Work order ::
Beginning with the first line below, please repeat the material exactly, ending with the line that includes "prints the detail".

Records shown ::
(* ===== verification/SimReport.v ===== *)
(** * SimReport: what a simulation reports (src/sim/trajectory.rs)

    The timeline in its two modes, the session summary, and the summary record the tests
    compare.  A text is the concatenation of its lines.  How serde_json prints the detail
    object of a signal is a parameter ([DetailText]). *)

From Stdlib Require Import ZArith Lia SpecFloat Ascii String.
From stdpp Require Import base tactics numbers list strings pretty.
From S2P Require Import Prelude Float RustStr Fmt BTree Signal Wire SimClock SimConfig SimState SimTrajectory.
Local Open Scope string_scope.
Local Open Scope list_scope.

(** ** Numbers *)

(** [x.round()]: to the nearest integer, halves away from zero, as a float. *)
Definition f_round (x : f64) : f64 :=
  match x with
  | S754_finite s m e =>
      if (0 <=? e)%Z then x
      else let n := ((2 * Z.pos m + 2 ^ (- e)) / (2 * 2 ^ (- e)))%Z in
           if (n =? 0)%Z then S754_zero s else if s then SFopp (f64_of_Z n) else f64_of_Z n
  | _ => x
  end.

(** [x.floor() as i64]. *)
Definition floor_i64 (x : f64) : Z :=
  match x with
  | S754_finite s m e =>
      let a := if s then (- Z.pos m)%Z else Z.pos m in
      let n := if (0 <=? e)%Z then (a * 2 ^ e)%Z else (a / 2 ^ (- e))%Z in
      Z.max i64_min (Z.min i64_max n)
  | _ => f_to_i64 x
  end.

Definition ln (s : string) : string := s +:+ String "010" "".
Definition unlines (l : list string) : string := foldr (fun s t => ln s +:+ t) "" l.
Definition max_len (l : list nat) : option nat :=
  match l with [] => None | n :: l => Some (fold_left Nat.max l n) end.

Definition hundred : f64 := f64_of_Z 100.
Definition mem_pct (s : PhysicalStateSnapshot) : f64 :=
  if SFltb f_zero (ss_device_memory_total_mb s)
  then f64_div (f64_mul hundred (ss_device_memory_used_mb s)) (ss_device_memory_total_mb s)
  else f_zero.

(** [cmd.split_once('{')], the part before it trimmed; the whole text without one. *)
Definition command_kind (cmd : string) : string :=
  match find_before "{" cmd with Some k => trim k | None => cmd end.

Definition directives (t : Trajectory) : list (f64 * SignalDump * DirectiveDump) :=
  omap (fun e => match e with DirectiveEntry at_s tr d => Some (at_s, tr, d) | _ => None end) t.
Definition transitions (t : Trajectory)
    : list (f64 * string * option string * string * PhysicalStateSnapshot) :=
  omap (fun e => match e with
    | LevelTransition at_s k f l s => Some (at_s, k, f, l, s) | _ => None end) t.

(** ** The dump of the states *)

Definition CSV_HEADER : string :=
  "at_s,kv_cache_bytes,kv_cache_tokens,device_memory_used_mb,engine_cpu_pct,engine_gpu_pct,cpu_freq_mhz,gpu_freq_mhz,thermal_c,throughput_tps,tbt_ms".
Definition csv_cells (e : TrajectoryEntry) : option (list f64) :=
  match e with
  | StateSnapshot at_s s _ =>
      Some [at_s; ss_kv_cache_bytes s; ss_kv_cache_tokens s; ss_device_memory_used_mb s;
            ss_engine_cpu_pct s; ss_engine_gpu_pct s; ss_cpu_freq_mhz s; ss_gpu_freq_mhz s;
            ss_thermal_c s; ss_throughput_tps s; ss_tbt_ms s]
  | _ => None
  end.
(** The text that [dump_csv_states] writes to its file. *)
Definition dump_csv_states (t : Trajectory) : string :=
  join (String "010" "") (CSV_HEADER :: map (fun cells => join "," (map display cells)) (omap csv_cells t)).

(** ** Timeline *)

Inductive TimelineMode := Full | Compact.

Class DetailText := detail_text : list (string * Detail) -> string.

Section Timeline.
Context `{DetailText}.

(** The time and tag every line begins with. *)
Definition stamp (at_s : f64) (rest : string) : string := "t=" +:+ float_wp 7 2 at_s +:+ "s  " +:+ rest.
Definition show_Z (z : Z) : string := pretty z.
Definition nth_f32 (l : list f32) (n : nat) : f32 := nth n l f_zero.
Definition bytes_mib (x : f64) : f64 := f64_div x (f64_mul (f64_of_Z 1024) (f64_of_Z 1024)).

Definition entry_line (e : TrajectoryEntry) : string :=
  match e with
  | StateSnapshot at_s s en =>
      stamp at_s ("[STATE]  kv=" +:+ float_wp 6 2 (bytes_mib (ss_kv_cache_bytes s))
        +:+ "MiB  mem=" +:+ float_wp 6 1 (ss_device_memory_used_mb s)
        +:+ "MB  cpu=" +:+ float_wp 5 1 (ss_engine_cpu_pct s)
        +:+ "%  gpu=" +:+ float_wp 5 1 (ss_engine_gpu_pct s)
        +:+ "%  therm=" +:+ float_wp 5 1 (ss_thermal_c s)
        +:+ "°C  tps=" +:+ float_wp 6 2 (ss_throughput_tps s)
        +:+ "  dev=" +:+ es_active_device en +:+ "  phase=" +:+ es_phase en
        +:+ "  actions=" +:+ debug_strs (es_active_actions en))
  | HeartbeatEntry at_s m =>
      stamp at_s ("[HB]     tbt=" +:+ float_wp 6 2 (default f_zero (md_tbt_ms m))
        +:+ "ms  kv=" +:+ show_Z (default 0%Z (md_kv_cache_bytes m))
        +:+ "/" +:+ show_Z (default 0%Z (md_kv_cache_budget_bytes m))
        +:+ "B  kv_tok=" +:+ show_Z (default 0%Z (md_kv_cache_tokens m))
        +:+ "  phase=" +:+ default "?" (md_phase m))
  | SignalEntry at_s s =>
      stamp at_s ("[SIG]    " +:+ sd_kind s +:+ "@" +:+ sd_level s +:+ "  "
        +:+ detail_text (sd_detail s))
  | DirectiveEntry at_s tr d =>
      stamp at_s ("[DIR] ← " +:+ sd_kind tr +:+ "@" +:+ sd_level tr
        +:+ "  seq=" +:+ show_Z (dd_seq_id d) +:+ "  cmds=" +:+ debug_strs (dd_commands d))
  | ObservationDueEntry at_s action recorded_at_s =>
      stamp at_s ("[OBS]    " +:+ action +:+ " (recorded t=" +:+ fixed 2 recorded_at_s +:+ "s)")
  | InjectionEvent at_s idx started =>
      stamp at_s ("[INJ]    idx=" +:+ show_Z idx +:+ " "
        +:+ (if started then "started" else "ended"))
  | CustomEntry at_s name => stamp at_s ("[CUSTOM] " +:+ name)
  | ReliefUpdate at_s action before after _ observation_count age_s =>
      stamp at_s ("[RELIEF] " +:+ action +:+ " age=" +:+ fixed 2 age_s
        +:+ "s obs#" +:+ show_Z observation_count
        +:+ "  relief[mem]: " +:+ fixed 3 (nth_f32 before 2) +:+ "→" +:+ fixed 3 (nth_f32 after 2))
  | ObservationOverrun at_s total_count =>
      stamp at_s ("[OVERRUN] pending observation 덮어써짐 (누적 " +:+ show_Z total_count +:+ ")")
  | LevelTransition at_s kind from to s =>
      stamp at_s ("[TRANS]  " +:+ kind +:+ ": " +:+ default "-" from +:+ " → " +:+ to
        +:+ "   mem=" +:+ fixed 0 (mem_pct s) +:+ "%  cpu=" +:+ fixed 0 (ss_engine_cpu_pct s)
        +:+ "%  gpu=" +:+ fixed 0 (ss_engine_gpu_pct s)
        +:+ "%  therm=" +:+ fixed 1 (ss_thermal_c s) +:+ "°C")
  end.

Answer section ::
(* ===== verification/SimReport.v ===== *)
(** * SimReport: what a simulation reports (src/sim/trajectory.rs)

    The timeline in its two modes, the session summary, and the summary record the tests
    compare.  A text is the concatenation of its lines.  How serde_json prints the detail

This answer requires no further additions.